Items from a dataset:
Lemma fork_granted me np p q qu ql c x L s v fl s1 e k1 l1 d :
  forkable me np p q qu ql c x L s (v :: fl) -> allocproc trapret forkret_addr L (fpk s) = Ok (Some np) L s1 ->
  allocated me np p q ql (fpk s) v fl s1 e ->
  fork_image kend data fuel me np L s1 = Ok true L
    (s1 <| procs ::= <[np := imaged me d p e]> |> <| pkmem := k1 <| kmemory ::= copy_tf (tf p) (tf e) |> |>) ->
  twin kend trapret forkret_addr (kmemory (pkmem (fpk s)))
    (s1 <| procs ::= <[np := imaged me d p e]> |> <| pkmem := k1 <| kmemory ::= copy_tf (tf p) (tf e) |> |>)
    p (imaged me d p e) fl l1 ->
  exists s', fork L s = Ok (nextpid (fpk s)) L s' /\ exists ch, forked me np p q ch ql c x s s' (v :: fl) l1.
Proof.
  intros [Hcur Hme Hrun Him0 _ _ Hslot Hcl Hop [Hcwd Hx] [HL1 HL2]] R1
    [Eps Hne Hnp Hme1 _ _ _ _ Hq Hnext (Eks & Epid & Eqn & Epr & Ehist & Eof & Ename)] R2 Htw.
  set (s2 := s1 <| procs ::= _ |> <| pkmem := _ |>) in *.
  assert (E2 : procs s2 = <[np := imaged me d p e]> (procs s1) /\ schedulingQueues s2 = schedulingQueues s1 /\ nextpid s2 = nextpid s1) by done.
  clearbody s2. destruct E2 as (E2 & E2q & E2n). pose proof (lookup_lt_Some _ _ _ Hnp) as Hlt.
  rewrite (fork_unfold me) by done. erewrite bind_Ok by (apply zoom_Ok; exact R1).
  cbv iota beta. erewrite bind_Ok by (apply zoom_Ok; exact R2). cbn [negb].
  set (s3 := s <| fpk := s1 |> <| fpk := s2 |>).
  assert (E3 : fpk s3 = s2 /\ ftable s3 = ftable s /\ icache (fs s3) = icache (fs s)) by done. destruct E3 as (E3 & E3f & E3i).
  destruct (fork_rest_ok me np p (imaged me d p e) c x L s3) as (s' & R & Es & Ef & Ei);
    rewrite ?E3, ?E2, ?E3f, ?E3i; try done; [by rewrite list_lookup_insert_ne|by apply list_lookup_insert_eq
      |by rewrite <- Hcl, <- Eof|apply Hslot|].
  exists s'. split; [by rewrite R; cbn; rewrite Epid|]. exists (finished p (imaged me d p e)).
  split; rewrite ?Es, ?E3, ?Ef, ?Ei.
  - cbn. by rewrite E2, list_insert_insert_eq, Eps, list_insert_insert_eq.
  - apply (twin_ext _ s2 _ _ (imaged me d p e) _ _ _ Htw); reflexivity.
  - cbn. by rewrite Eks.
  - cbn. by rewrite E2n, Hnext.
  - done.
  - cbn. by rewrite E2q.
  - exact Ehist.
  - cbn. by rewrite Ename.
  - done.
  - done.
Qed.

Lemma fork_undone me np p q qu ql c x L s v fl s1 e k1 l1 :
  forkable me np p q qu ql c x L s (v :: fl) -> allocproc trapret forkret_addr L (fpk s) = Ok (Some np) L s1 ->
  allocated me np p q ql (fpk s) v fl s1 e -> kmem_inv kend k1 l1 ->
  only_pages fl (kmemory (pkmem s1)) (kmemory k1) -> (forall w, w ∈ l1 <-> w ∈ fl) ->
  Z.of_nat (length fl) <= 68 + sz p / PGSIZE + sz p / 2 ^ 22 -> fork_image kend data fuel me np L s1 =
    (zoom pkmem (kfree kend (kstack e)) ;;
     upd_proc np (fun q => q <| kstack := 0 |> <| state := UNUSED |>) ;; mret false) L
    (s1 <| procs ::= <[np := e <| pgdir := 0 |>]> |> <| pkmem := k1 |>) ->
  exists s' l', fork L s = Ok (-1) L s' /\ refused np p ql s s' (v :: fl) l'.
Proof.
  intros [Hcur Hme Hrun Him0 _ _ Hslot _ _ _ _] R1 [Eps Hne Hnp Hme1 Him Hst Hone _ Hq Hnext (Eks & _)] Hk1 Honly Hset Hfew R2.
  destruct Hst as [_ _ [Pv Nv] _ _ _]. rewrite Eks in *. pose proof (lookup_lt_Some _ _ _ Hnp) as Hlt.
  destruct (kfree_spec kend v l1 L k1 Pv) as (k2 & R3 & Hk2 & Hout & _); [by rewrite Hset|done|apply Hslot|].
  set (e' := e <| pgdir := 0 |> <| kstack := 0 |> <| state := UNUSED |>).
  assert (R4 : exists s2, fork_image kend data fuel me np L s1 = Ok false L s2 /\ procs s2 = <[np := e']> (procs s1) /\ pkmem s2 = k2 /\
    nextpid s2 = nextpid s1 /\ schedulingQueues s2 = schedulingQueues s1).
  { rewrite R2. erewrite bind_Ok by (apply zoom_Ok; exact R3).
    erewrite bind_Ok by (apply upd_proc_ok; cbn; by apply list_lookup_insert_eq).
    eexists. split; [reflexivity|]. split; [|done]. cbn. by rewrite list_insert_insert_eq. }
  destruct R4 as (s2 & R4 & E2 & Ek & En & Eq). clear R2.
  assert (Hall : only_pages (v :: fl) (kmemory (pkmem (fpk s))) (kmemory k2)).
  { assert (H1 : forall w, w ∈ [v] -> w ∈ v :: fl) by (intros w ->%list_elem_of_singleton; by left).
    eapply only_pages_trans; [eapply only_pages_mono, Hone; apply H1|].
    eapply only_pages_trans; [eapply only_pages_mono, Honly; by right|].
    eapply only_pages_mono, only_page_outside, Hout. apply H1. }
  assert (Hset' : forall w, w ∈ v :: l1 <-> w ∈ v :: fl) by (intros w; by rewrite !elem_of_cons, Hset).
  exists (s <| fpk := s1 |> <| fpk := s2 |>), (v :: l1).
  split. { rewrite (fork_unfold me) by done. erewrite bind_Ok by (apply zoom_Ok; exact R1).
    cbv iota beta. by erewrite bind_Ok by (apply zoom_Ok; exact R4). }
  split; change (fpk (s <| fpk := s1 |> <| fpk := s2 |>)) with s2; rewrite ?Ek; try done.
  - exists e'. by rewrite E2, Eps, list_insert_insert_eq.
  - by rewrite En, Eq.
  - cbn [length]. lia.
  - apply (image_same (fpk s) s2 p (v :: fl)); rewrite ?Ek; try done; [apply Him0|apply Hset'].
Qed.

(** Process [me] calls [fork]: as [forkable], but whether a slot is free is open.  Slots that
    are not in use have no open files, and queue 0 has room. *)
Record may_fork (me : nat) (p : proc) (qu : queue) (ql : list nat) (c : nat) (x : inode)
    (L : locks) (s : filest) (l : list Z) : Prop := {
  mf_cur : curproc (fpk s) = Some me;
  mf_me : procs (fpk s) !! me = Some p;
  mf_run : state p = RUNNING;
  mf_image : image kend (fpk s) p l;
  mf_stack : page_ok kend (kstack p) /\ kstack p ∉ l;
  mf_tf : tf p = top_tf (kstack p);
  mf_queue : aget (schedulingQueues (fpk s)) 0 = Some qu /\ ring_rep qu ql /\ Z.of_nat (length ql) < NPROC;
  mf_clean : Forall (fun q => state q = UNUSED -> ofile q = replicate (Z.to_nat NOFILE) 0) (procs (fpk s));
  mf_open : open_files (ftable s) (ofile p);
  mf_cwd : ptr_inode (cwd p) = Some c /\ icache (fs s) !! c = Some x;
  mf_locks : (Lftable ∉ L) /\ (Licache ∉ L) /\ (Lptable ∉ L) /\ (Lqueue 0 ∉ L) /\ Lkmem ∉ L }.

(** The first free slot, or none. *)
Lemma find_slot (ps : list proc) :
  Forall (fun q => state q <> UNUSED) ps \/
  exists np q, ps !! np = Some q /\ state q = UNUSED /\ forall j x, (j < np)%nat -> ps !! j = Some x -> state x <> UNUSED.
Proof.
  destruct (first_proc (fun q => bool_decide (state q = UNUSED)) ps 0) as [np|] eqn:E.
  - apply first_proc_Some in E as (q & Hq & Hu & Hf). right. exists np, q. split; [done|]. split; [by apply bool_decide_eq_true in Hu|].
    intros j y Hj Hy. by apply (bool_decide_eq_false _), (Hf j y).
  - left. apply first_proc_None in E. eapply Forall_impl; [exact E|]. intros q Hq. by apply bool_decide_eq_false in Hq.
Qed.

(** [fork] with a free slot. *)
Lemma fork_in_slot me np p q qu ql c x L s l : forkable me np p q qu ql c x L s l ->
  exists r s' l', fork L s = Ok r L s' /\
    (r = nextpid (fpk s) /\ (exists ch, forked me np p q ch ql c x s s' l l') \/ r = -1 /\ refused np p ql s s' l l').
Proof.
  intros H. destruct l as [|v fl].
  { destruct (refused_alloc me np p q qu ql c x L s H) as (s' & R & Hr). exists (-1), s', []. auto. }
  destruct (alloc_for_fork me np p q qu ql c x L s v fl H) as (s1 & e & R1 & Al).
  pose proof (fk_slot _ _ _ _ _ _ _ _ _ _ _ H) as Hslot.
  destruct (fork_image_run kend data fuel Hkend Hdata Hfuel me np p e fl L s1) as (k1 & l1 & d & _ & Hk1 & Honly & Hcase);
    try apply Al; [apply Hslot|].
  destruct Hcase as [(Hd & Ad & Hco & Hin & Hsub & R2)|(-> & Hset & Hfew & R2)].
  - destruct (fork_granted me np p q qu ql c x L s v fl s1 e k1 l1 d H R1 Al R2) as (s' & R & Hf).
    + pose proof Al as [_ _ _ _ Him Hst Hone Hfs _ _ (Eks & _)]. rewrite <- Eks in Hone, Hfs.
      by apply (twin_of kend trapret forkret_addr me _ s1 k1 p e d fl l1).
    + exists (nextpid (fpk s)), s', l1. auto.
  - destruct (fork_undone me np p q qu ql c x L s v fl s1 e k1 l1 H R1 Al Hk1 Honly Hset Hfew R2) as (s' & l' & R & Hr).
    exists (-1), s', l'. auto.
Qed.

(** C2: [fork] copies the calling process or returns -1 for one of two reasons.  When
    it returns a pid, the child is in the first slot that was free, as a runnable process with
    that pid at the tail of its queue; its address space has the parent's pages, byte for
    byte and with the same flags, in frames of its own; it will start in [forkret] and return
    from the system call with the parent's registers and 0 in eax; every open file has a
    reference more for each descriptor, and the directory one; the parent and all other
    processes are unchanged, and every page that is no longer free belongs to the child.
    When no slot is free it returns -1 and nothing at all has changed.  Otherwise it returns -1
    only when fewer pages are free than a copy can need; then the same pages are free as
    before and no file has a new reference, but a pid is used up and the slot, free again, stays in
    queue 0. *)
Theorem fork_copies_process me p qu ql c x L s l (H : may_fork me p qu ql c x L s l) :
  exists r s' l', fork L s = Ok r L s' /\
    ((exists np q ch, r = nextpid (fpk s) /\ procs (fpk s) !! np = Some q /\ state q = UNUSED /\
       (forall j y, (j < np)%nat -> procs (fpk s) !! j = Some y -> state y <> UNUSED) /\
       forked me np p q ch ql c x s s' l l') \/
     (r = -1 /\ s' = s /\ l' = l /\ Forall (fun q => state q <> UNUSED) (procs (fpk s))) \/
     (exists np, r = -1 /\ refused np p ql s s' l l')).
Proof.
  destruct H as [Hcur Hme Hrun Him Hst Htf (Hq & Hr & Hroom) Hcl Hop Hcwd (HL1 & HL2 & HL3 & HL4 & HL5)].
  destruct (find_slot (procs (fpk s))) as [Hfull|(np & q & Hnp & Hu & Hfirst)].
  - exists (-1), s, l. split; [|auto 10]. rewrite (fork_unfold me) by done.
    erewrite bind_Ok by (apply zoom_Ok; by apply (proj1 (allocproc_fails kend trapret forkret_addr L (fpk s) HL3))).
    by rewrite put_fpk.
  - destruct (fork_in_slot me np p q qu ql c x L s l) as (r & s' & l' & R & Hcase).
    { split; try done. by apply (proj1 (Forall_lookup _ _) Hcl np). }
    exists r, s', l'. split; [done|]. destruct Hcase as [(-> & ch & Hf)|(-> & Hf)]; [left; by exists np, q, ch|right; right; by exists np].
Qed.

End fork.

(** *** A concrete fork

    The process of LifeSpec.v with [demo_pages] more free pages, a file that is open twice and
    a working directory; slot 1 is free. *)

Definition demo_pages : nat := Z.to_nat 70.
Definition spare (n : nat) : Z := 0x80400000 + PGSIZE * Z.of_nat n.
Fixpoint spares (n : nat) : list Z := match n with O => [] | S n => spare n :: spares n end.
Fixpoint with_spares (n : nat) : kmem :=
  match n with
  | O => demo_kmem
  | S n => match kfree demo_end (spare n) [] (with_spares n) with Ok _ _ k => k | _ => demo_kmem end
  end.

Lemma spares_length n : length (spares n) = n.
Proof. induction n as [|n IH]; [done|]. cbn [spares length]. by rewrite IH. Qed.

Lemma spares_below n v : v ∈ spares n -> 0x80400000 <= v < spare n.
Proof.
  induction n as [|n IH]; [by intros ?%elem_of_nil|]. intros [->|Hv%IH]%elem_of_cons; unfold spare, PGSIZE in *; lia.
Qed.

Lemma with_spares_ok n : (n <= demo_pages)%nat ->
  kmem_inv demo_end (with_spares n) (spares n ++ [demo_free]) /\
  as_ok demo_end (kmemory (with_spares n)) VmSpec.demo_dir (spares n ++ [demo_free]) /\
  (forall w, own (kmemory (with_spares n)) VmSpec.demo_dir w <-> own demo_mem VmSpec.demo_dir w) /\
  forall va, pte_at (kmemory (with_spares n)) VmSpec.demo_dir va = pte_at demo_mem VmSpec.demo_dir va.
Proof.
  induction n as [|n IH]; intros Hn; [split; [apply demo_kmem_inv|split; [apply demo_as_ok|done]]|].
  destruct IH as (M & A & O & E); [lia|].
  assert (Hp : 0x80400000 <= spare n < 0x80400000 + PGSIZE * 70 /\ spare n mod PGSIZE = 0).
  { unfold spare, demo_pages, PGSIZE in *. split; [lia|]. dlia. }
  assert (Hlow : VmSpec.demo_dir < 0x80400000 /\ demo_tab < 0x80400000 /\ demo_page < 0x80400000 /\ demo_free < 0x80400000) by done.
  destruct (as_ok_free demo_end VmSpec.demo_dir (spare n) [] (with_spares n) (spares n ++ [demo_free]))
    as (k' & R & M' & A' & O' & E'); try done.
  - apply not_elem_of_nil.
  - unfold page_ok, is_u32, demo_end, V2P, KERNBASE, PHYSTOP, PGSIZE in *. rewrite u32_small by lia. lia.
  - rewrite elem_of_app, list_elem_of_singleton. intros [Hv%spares_below|Hv]; lia.
  - rewrite O. intros [Hv|(i & Hi & Hh & Hv)]; [lia|]. rewrite demo_has in Hh by done. apply Z.eqb_eq in Hh as ->.
    change (tab demo_mem VmSpec.demo_dir 0) with demo_tab in Hv. lia.
  - intros va Hu. unfold mapped, frame. rewrite E. intros ->%demo_mapped Hv; [|done].
    change (demo_page = spare n) in Hv. lia.
  - cbn [with_spares spares app]. rewrite R. split; [done|]. split; [done|].
    split; [intros w; by rewrite O', O|intros va; by rewrite E', E].
Qed.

● Work instructions
Return the lines above precisely as they appear, beginning at the first line and ending at the line with "set (s2 := s1", and nothing after it.

● Finished exercise
Lemma fork_granted me np p q qu ql c x L s v fl s1 e k1 l1 d :
  forkable me np p q qu ql c x L s (v :: fl) -> allocproc trapret forkret_addr L (fpk s) = Ok (Some np) L s1 ->
  allocated me np p q ql (fpk s) v fl s1 e ->
  fork_image kend data fuel me np L s1 = Ok true L
    (s1 <| procs ::= <[np := imaged me d p e]> |> <| pkmem := k1 <| kmemory ::= copy_tf (tf p) (tf e) |> |>) ->
  twin kend trapret forkret_addr (kmemory (pkmem (fpk s)))
    (s1 <| procs ::= <[np := imaged me d p e]> |> <| pkmem := k1 <| kmemory ::= copy_tf (tf p) (tf e) |> |>)
    p (imaged me d p e) fl l1 ->
  exists s', fork L s = Ok (nextpid (fpk s)) L s' /\ exists ch, forked me np p q ch ql c x s s' (v :: fl) l1.
Proof.
  intros [Hcur Hme Hrun Him0 _ _ Hslot Hcl Hop [Hcwd Hx] [HL1 HL2]] R1
    [Eps Hne Hnp Hme1 _ _ _ _ Hq Hnext (Eks & Epid & Eqn & Epr & Ehist & Eof & Ename)] R2 Htw.
  set (s2 := s1 <| procs ::= _ |> <| pkmem := _ |>) in *.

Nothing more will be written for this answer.